ABOUT THIS TASK: Among the lines below, copy exactly those from the one with "- by eapply" through the one with "assert (callbacks_shadowed axes", counting both ends.

Source records
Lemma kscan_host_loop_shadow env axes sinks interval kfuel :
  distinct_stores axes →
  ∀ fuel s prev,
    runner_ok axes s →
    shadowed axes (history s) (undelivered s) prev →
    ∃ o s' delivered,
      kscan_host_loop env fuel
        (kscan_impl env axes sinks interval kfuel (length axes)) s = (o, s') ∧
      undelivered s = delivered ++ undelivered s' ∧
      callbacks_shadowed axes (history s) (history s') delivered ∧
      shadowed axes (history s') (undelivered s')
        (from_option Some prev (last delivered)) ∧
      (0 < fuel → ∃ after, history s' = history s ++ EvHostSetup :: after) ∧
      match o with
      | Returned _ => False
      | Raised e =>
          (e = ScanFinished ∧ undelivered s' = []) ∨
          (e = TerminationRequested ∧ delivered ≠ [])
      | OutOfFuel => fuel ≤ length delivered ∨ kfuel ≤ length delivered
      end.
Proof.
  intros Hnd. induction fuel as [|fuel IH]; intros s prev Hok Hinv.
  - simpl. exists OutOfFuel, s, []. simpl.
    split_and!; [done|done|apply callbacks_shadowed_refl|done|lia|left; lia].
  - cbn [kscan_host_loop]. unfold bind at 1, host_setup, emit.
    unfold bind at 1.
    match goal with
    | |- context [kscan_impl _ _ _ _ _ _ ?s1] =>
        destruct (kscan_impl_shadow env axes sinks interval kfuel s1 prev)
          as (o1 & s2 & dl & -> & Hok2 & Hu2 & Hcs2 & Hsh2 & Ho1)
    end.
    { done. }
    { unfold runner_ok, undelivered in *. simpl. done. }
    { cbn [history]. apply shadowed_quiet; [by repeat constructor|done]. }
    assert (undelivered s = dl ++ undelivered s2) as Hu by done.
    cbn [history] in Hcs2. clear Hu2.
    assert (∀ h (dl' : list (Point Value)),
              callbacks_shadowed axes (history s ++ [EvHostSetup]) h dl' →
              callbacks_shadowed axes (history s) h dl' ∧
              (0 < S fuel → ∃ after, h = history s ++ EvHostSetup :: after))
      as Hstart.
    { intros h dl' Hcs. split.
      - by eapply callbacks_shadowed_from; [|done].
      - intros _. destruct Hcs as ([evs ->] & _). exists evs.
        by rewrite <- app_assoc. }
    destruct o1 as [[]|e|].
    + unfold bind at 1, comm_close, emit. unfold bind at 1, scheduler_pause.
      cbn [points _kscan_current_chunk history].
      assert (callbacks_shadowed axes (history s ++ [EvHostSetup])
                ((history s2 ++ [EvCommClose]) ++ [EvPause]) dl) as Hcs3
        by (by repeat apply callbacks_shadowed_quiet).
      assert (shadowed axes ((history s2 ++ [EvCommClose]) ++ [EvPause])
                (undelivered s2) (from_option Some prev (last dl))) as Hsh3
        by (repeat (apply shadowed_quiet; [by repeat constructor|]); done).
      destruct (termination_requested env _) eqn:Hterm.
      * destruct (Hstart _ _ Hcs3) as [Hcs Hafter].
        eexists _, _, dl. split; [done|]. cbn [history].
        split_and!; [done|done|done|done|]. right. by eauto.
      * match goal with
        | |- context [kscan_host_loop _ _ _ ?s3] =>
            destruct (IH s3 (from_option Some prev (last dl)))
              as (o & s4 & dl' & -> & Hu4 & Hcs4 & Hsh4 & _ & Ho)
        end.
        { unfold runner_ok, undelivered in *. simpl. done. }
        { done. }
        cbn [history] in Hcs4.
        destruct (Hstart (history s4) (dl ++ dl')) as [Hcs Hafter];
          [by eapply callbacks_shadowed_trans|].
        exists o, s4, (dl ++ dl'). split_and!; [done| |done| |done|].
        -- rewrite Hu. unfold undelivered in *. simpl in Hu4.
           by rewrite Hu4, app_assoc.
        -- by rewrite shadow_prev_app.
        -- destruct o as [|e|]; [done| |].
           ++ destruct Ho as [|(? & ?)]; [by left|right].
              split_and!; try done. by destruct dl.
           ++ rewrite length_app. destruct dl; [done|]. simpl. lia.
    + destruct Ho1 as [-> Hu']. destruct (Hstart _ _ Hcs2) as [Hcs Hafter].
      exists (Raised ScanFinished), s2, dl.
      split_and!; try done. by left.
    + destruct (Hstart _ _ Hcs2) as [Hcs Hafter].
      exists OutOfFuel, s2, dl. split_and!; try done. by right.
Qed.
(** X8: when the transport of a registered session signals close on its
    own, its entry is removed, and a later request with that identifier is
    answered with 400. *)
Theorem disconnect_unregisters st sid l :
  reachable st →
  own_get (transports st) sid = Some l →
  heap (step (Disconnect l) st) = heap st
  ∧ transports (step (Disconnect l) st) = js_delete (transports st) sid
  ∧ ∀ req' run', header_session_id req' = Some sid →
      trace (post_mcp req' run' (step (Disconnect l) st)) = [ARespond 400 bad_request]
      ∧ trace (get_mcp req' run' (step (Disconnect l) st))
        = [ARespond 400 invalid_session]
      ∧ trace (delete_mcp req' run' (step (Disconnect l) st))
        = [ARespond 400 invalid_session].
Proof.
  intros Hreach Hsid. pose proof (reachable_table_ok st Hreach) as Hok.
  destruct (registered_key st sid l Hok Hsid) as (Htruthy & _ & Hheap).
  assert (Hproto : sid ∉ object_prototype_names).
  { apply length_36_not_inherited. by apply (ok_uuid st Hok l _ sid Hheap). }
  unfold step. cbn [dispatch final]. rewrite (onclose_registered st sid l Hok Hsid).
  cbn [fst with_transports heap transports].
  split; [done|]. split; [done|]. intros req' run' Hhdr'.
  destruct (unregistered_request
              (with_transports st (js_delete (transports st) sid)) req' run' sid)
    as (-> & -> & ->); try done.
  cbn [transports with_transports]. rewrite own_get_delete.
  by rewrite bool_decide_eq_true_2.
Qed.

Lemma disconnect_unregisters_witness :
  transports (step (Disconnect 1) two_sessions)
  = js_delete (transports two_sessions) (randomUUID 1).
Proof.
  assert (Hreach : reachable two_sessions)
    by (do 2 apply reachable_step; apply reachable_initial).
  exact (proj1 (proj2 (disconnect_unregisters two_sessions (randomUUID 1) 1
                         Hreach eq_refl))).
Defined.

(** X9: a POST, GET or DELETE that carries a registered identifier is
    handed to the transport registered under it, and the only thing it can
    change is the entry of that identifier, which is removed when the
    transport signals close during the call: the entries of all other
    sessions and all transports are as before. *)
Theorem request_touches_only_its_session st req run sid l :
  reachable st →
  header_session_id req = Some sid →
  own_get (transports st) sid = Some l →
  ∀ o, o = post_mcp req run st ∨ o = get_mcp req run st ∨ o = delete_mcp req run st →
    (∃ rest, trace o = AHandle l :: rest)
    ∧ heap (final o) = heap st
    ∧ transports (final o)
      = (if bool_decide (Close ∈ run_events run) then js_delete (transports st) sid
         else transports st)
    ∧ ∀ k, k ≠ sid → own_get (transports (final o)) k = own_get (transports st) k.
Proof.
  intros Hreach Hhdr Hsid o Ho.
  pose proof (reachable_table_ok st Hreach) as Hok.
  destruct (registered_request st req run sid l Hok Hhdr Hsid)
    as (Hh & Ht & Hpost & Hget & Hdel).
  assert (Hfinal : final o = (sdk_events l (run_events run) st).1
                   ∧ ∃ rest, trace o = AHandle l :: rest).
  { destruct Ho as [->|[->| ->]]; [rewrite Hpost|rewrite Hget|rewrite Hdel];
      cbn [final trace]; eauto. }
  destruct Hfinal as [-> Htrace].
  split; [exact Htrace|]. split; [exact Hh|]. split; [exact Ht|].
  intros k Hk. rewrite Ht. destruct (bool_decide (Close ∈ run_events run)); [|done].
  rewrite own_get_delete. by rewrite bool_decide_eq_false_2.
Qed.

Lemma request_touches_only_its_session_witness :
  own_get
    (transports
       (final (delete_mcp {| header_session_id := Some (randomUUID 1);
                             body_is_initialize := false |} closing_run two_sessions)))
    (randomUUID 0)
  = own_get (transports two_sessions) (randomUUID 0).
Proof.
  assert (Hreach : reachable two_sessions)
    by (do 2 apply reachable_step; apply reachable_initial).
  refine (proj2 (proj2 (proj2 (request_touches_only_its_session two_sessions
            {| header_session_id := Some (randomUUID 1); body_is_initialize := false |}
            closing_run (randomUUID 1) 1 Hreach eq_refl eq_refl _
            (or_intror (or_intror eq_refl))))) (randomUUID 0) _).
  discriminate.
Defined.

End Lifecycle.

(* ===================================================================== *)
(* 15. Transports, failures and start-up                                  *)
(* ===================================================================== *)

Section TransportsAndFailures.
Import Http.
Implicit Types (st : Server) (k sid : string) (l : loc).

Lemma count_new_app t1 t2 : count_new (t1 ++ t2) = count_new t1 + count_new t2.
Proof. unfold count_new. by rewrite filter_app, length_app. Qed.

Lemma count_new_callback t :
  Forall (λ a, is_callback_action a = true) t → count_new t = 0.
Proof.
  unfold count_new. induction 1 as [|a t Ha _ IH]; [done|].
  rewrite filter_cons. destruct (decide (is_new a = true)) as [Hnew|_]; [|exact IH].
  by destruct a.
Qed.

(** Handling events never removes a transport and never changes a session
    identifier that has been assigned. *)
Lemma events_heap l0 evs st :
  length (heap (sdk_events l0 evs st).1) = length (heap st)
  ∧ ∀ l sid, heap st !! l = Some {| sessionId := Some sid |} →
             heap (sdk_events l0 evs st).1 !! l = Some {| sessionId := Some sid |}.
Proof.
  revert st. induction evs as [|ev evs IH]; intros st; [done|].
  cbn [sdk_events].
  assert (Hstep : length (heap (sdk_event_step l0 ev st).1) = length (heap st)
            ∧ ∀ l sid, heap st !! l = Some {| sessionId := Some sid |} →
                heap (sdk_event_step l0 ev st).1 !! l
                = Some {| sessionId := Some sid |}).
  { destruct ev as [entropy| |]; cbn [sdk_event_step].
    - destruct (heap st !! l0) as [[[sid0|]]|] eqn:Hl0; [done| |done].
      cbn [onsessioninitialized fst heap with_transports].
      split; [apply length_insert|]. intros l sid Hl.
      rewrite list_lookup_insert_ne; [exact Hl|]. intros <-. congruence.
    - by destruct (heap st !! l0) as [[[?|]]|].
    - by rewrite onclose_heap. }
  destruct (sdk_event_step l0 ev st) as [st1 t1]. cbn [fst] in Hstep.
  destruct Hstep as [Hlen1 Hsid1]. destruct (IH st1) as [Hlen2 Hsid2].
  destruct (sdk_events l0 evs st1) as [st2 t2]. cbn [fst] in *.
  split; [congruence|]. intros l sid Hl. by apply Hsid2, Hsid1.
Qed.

OUTPUT BELOW:
      - by eapply callbacks_shadowed_from; [|done].
      - intros _. destruct Hcs as ([evs ->] & _). exists evs.
        by rewrite <- app_assoc. }
    destruct o1 as [[]|e|].
    + unfold bind at 1, comm_close, emit. unfold bind at 1, scheduler_pause.
      cbn [points _kscan_current_chunk history].
      assert (callbacks_shadowed axes (history s ++ [EvHostSetup])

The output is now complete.